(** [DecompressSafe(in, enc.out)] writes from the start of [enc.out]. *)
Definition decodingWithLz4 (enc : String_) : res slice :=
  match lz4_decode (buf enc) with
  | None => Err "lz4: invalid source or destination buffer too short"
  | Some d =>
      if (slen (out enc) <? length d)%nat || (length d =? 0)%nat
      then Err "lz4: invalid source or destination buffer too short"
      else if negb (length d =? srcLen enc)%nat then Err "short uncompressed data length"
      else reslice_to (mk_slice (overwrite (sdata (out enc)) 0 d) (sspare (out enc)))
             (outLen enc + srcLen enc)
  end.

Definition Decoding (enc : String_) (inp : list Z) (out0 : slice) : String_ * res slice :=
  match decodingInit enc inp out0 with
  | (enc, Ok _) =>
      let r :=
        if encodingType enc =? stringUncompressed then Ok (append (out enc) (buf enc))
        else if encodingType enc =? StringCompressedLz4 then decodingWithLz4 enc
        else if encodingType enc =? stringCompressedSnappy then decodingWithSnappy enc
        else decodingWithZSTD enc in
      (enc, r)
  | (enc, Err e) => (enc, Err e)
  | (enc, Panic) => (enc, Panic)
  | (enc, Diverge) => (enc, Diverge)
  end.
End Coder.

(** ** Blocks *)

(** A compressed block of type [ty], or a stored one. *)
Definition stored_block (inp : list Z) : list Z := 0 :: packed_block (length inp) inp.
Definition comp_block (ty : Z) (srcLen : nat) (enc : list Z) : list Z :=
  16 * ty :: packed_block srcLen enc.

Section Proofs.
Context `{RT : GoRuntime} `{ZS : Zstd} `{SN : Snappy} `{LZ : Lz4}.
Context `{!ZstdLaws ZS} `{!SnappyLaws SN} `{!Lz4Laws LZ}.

※ ※ ※

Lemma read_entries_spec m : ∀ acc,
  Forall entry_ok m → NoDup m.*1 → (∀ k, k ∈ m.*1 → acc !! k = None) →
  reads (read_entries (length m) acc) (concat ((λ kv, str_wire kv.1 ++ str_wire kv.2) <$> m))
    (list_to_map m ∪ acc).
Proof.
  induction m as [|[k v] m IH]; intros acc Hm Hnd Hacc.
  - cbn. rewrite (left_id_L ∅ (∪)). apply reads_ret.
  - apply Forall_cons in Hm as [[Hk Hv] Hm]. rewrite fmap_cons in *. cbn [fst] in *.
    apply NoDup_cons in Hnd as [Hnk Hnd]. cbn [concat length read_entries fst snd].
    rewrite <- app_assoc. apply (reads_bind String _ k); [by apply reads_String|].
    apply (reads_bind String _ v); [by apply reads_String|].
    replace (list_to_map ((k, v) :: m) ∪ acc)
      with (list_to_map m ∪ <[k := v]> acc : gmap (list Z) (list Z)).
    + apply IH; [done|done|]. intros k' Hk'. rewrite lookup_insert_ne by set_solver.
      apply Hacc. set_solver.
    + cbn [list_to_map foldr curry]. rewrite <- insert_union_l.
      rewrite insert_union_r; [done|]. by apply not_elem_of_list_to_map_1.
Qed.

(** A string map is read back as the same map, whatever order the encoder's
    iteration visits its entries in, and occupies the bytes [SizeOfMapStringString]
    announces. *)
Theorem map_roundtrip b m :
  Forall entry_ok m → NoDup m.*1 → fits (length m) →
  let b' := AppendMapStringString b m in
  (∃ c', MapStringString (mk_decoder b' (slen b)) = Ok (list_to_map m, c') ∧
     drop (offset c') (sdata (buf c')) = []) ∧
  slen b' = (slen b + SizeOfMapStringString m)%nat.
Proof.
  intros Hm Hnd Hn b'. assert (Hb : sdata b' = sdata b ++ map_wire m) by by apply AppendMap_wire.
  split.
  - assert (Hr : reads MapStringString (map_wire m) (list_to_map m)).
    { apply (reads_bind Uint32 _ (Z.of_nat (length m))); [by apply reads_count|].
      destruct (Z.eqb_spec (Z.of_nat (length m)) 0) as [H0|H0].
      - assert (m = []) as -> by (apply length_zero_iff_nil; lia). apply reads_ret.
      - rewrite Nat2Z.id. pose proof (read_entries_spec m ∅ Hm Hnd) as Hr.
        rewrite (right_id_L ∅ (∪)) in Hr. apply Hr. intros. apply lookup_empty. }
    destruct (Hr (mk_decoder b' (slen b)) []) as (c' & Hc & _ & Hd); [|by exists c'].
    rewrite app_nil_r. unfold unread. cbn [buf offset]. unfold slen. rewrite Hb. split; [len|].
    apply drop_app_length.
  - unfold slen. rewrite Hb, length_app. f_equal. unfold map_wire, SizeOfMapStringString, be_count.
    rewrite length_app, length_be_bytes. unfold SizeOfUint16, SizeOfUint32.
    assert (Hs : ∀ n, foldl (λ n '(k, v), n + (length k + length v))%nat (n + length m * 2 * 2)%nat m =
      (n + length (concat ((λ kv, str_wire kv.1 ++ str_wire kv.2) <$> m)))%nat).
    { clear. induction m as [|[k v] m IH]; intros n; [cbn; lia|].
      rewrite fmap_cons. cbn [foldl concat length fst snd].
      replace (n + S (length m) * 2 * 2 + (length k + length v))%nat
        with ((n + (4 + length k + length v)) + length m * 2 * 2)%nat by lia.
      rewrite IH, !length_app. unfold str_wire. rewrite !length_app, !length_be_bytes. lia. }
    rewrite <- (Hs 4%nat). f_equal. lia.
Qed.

※ ※ ※

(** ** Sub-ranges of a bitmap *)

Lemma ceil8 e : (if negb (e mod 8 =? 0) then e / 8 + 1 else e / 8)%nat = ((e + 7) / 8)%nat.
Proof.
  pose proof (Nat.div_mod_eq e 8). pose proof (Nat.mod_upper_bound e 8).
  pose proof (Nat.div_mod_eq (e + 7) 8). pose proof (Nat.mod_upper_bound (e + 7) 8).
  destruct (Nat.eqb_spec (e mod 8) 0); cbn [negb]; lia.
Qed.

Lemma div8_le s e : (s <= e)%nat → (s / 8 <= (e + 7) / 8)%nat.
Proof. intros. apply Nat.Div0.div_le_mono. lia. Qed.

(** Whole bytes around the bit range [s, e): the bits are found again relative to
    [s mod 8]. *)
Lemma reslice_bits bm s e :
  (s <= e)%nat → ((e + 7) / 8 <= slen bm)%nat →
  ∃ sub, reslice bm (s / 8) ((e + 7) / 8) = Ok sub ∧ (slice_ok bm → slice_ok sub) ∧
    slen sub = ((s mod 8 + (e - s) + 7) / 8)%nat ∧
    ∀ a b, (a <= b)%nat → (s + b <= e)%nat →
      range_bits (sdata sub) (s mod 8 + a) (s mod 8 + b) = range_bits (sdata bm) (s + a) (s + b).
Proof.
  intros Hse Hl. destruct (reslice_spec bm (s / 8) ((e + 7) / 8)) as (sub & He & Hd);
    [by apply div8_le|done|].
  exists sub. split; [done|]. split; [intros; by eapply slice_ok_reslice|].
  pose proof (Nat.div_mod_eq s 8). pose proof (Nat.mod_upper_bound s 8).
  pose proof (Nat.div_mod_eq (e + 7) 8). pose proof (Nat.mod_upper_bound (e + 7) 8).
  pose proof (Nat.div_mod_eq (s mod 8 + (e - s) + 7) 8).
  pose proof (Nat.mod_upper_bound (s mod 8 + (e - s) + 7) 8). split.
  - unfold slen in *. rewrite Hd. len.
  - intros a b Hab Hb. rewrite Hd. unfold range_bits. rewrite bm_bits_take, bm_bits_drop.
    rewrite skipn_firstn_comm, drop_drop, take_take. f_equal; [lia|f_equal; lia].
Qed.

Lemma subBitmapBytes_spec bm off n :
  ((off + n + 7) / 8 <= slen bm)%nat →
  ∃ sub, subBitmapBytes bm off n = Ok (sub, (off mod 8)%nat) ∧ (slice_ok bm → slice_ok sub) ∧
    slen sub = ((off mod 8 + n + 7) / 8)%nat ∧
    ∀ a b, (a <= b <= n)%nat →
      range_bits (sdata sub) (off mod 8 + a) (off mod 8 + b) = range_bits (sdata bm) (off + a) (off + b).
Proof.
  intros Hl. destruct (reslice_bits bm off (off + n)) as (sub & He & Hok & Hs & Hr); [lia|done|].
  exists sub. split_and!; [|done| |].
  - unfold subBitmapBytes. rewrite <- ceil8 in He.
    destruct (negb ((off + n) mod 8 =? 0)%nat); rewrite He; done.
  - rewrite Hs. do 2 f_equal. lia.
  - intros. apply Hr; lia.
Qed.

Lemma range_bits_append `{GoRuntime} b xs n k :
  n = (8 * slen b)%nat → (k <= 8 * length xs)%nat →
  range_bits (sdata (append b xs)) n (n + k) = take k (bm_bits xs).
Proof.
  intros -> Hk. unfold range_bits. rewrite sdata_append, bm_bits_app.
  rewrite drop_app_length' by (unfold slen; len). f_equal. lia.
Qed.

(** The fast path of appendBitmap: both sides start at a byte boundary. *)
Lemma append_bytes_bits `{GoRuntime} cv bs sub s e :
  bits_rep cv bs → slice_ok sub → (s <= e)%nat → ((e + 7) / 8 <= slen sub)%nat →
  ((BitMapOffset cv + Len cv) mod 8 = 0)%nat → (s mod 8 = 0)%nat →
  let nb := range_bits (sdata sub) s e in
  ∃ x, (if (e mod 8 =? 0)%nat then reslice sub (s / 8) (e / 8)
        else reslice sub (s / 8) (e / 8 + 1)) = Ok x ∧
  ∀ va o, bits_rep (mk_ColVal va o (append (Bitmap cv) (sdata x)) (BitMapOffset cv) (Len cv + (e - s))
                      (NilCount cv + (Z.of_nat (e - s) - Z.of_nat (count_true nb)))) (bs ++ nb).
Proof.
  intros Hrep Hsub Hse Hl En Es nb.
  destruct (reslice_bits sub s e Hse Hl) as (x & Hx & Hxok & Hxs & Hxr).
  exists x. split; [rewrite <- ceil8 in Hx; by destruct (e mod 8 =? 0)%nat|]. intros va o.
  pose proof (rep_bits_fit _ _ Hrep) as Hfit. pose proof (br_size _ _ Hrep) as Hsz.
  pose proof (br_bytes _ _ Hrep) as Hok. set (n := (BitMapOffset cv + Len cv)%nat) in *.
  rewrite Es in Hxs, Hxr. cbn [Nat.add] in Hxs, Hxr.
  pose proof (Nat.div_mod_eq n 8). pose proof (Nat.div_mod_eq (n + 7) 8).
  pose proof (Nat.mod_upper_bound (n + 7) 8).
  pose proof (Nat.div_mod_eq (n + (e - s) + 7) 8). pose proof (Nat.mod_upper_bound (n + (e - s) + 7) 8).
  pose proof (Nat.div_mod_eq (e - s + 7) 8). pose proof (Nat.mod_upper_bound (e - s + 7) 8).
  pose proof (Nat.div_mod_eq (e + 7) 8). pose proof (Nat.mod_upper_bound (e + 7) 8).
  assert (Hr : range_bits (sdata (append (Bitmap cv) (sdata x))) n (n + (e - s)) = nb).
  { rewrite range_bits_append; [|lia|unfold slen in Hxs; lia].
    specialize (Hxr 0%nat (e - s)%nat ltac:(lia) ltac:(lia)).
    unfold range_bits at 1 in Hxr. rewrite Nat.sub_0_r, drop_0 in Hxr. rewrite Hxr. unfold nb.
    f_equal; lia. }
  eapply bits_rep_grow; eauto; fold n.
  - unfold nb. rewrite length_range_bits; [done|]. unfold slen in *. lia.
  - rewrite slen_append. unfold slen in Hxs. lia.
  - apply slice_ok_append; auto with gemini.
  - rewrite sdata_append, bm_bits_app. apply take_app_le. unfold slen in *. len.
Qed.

※ ※ ※

Your reply is to repeat, unchanged, the lines above running from the one with "None => Err" up to and including the one with "if encodingType enc =? stringUncompressed".

  | None => Err "lz4: invalid source or destination buffer too short"
  | Some d =>
      if (slen (out enc) <? length d)%nat || (length d =? 0)%nat
      then Err "lz4: invalid source or destination buffer too short"
      else if negb (length d =? srcLen enc)%nat then Err "short uncompressed data length"
      else reslice_to (mk_slice (overwrite (sdata (out enc)) 0 d) (sspare (out enc)))
             (outLen enc + srcLen enc)
  end.

Definition Decoding (enc : String_) (inp : list Z) (out0 : slice) : String_ * res slice :=
  match decodingInit enc inp out0 with
  | (enc, Ok _) =>
      let r :=
        if encodingType enc =? stringUncompressed then Ok (append (out enc) (buf enc))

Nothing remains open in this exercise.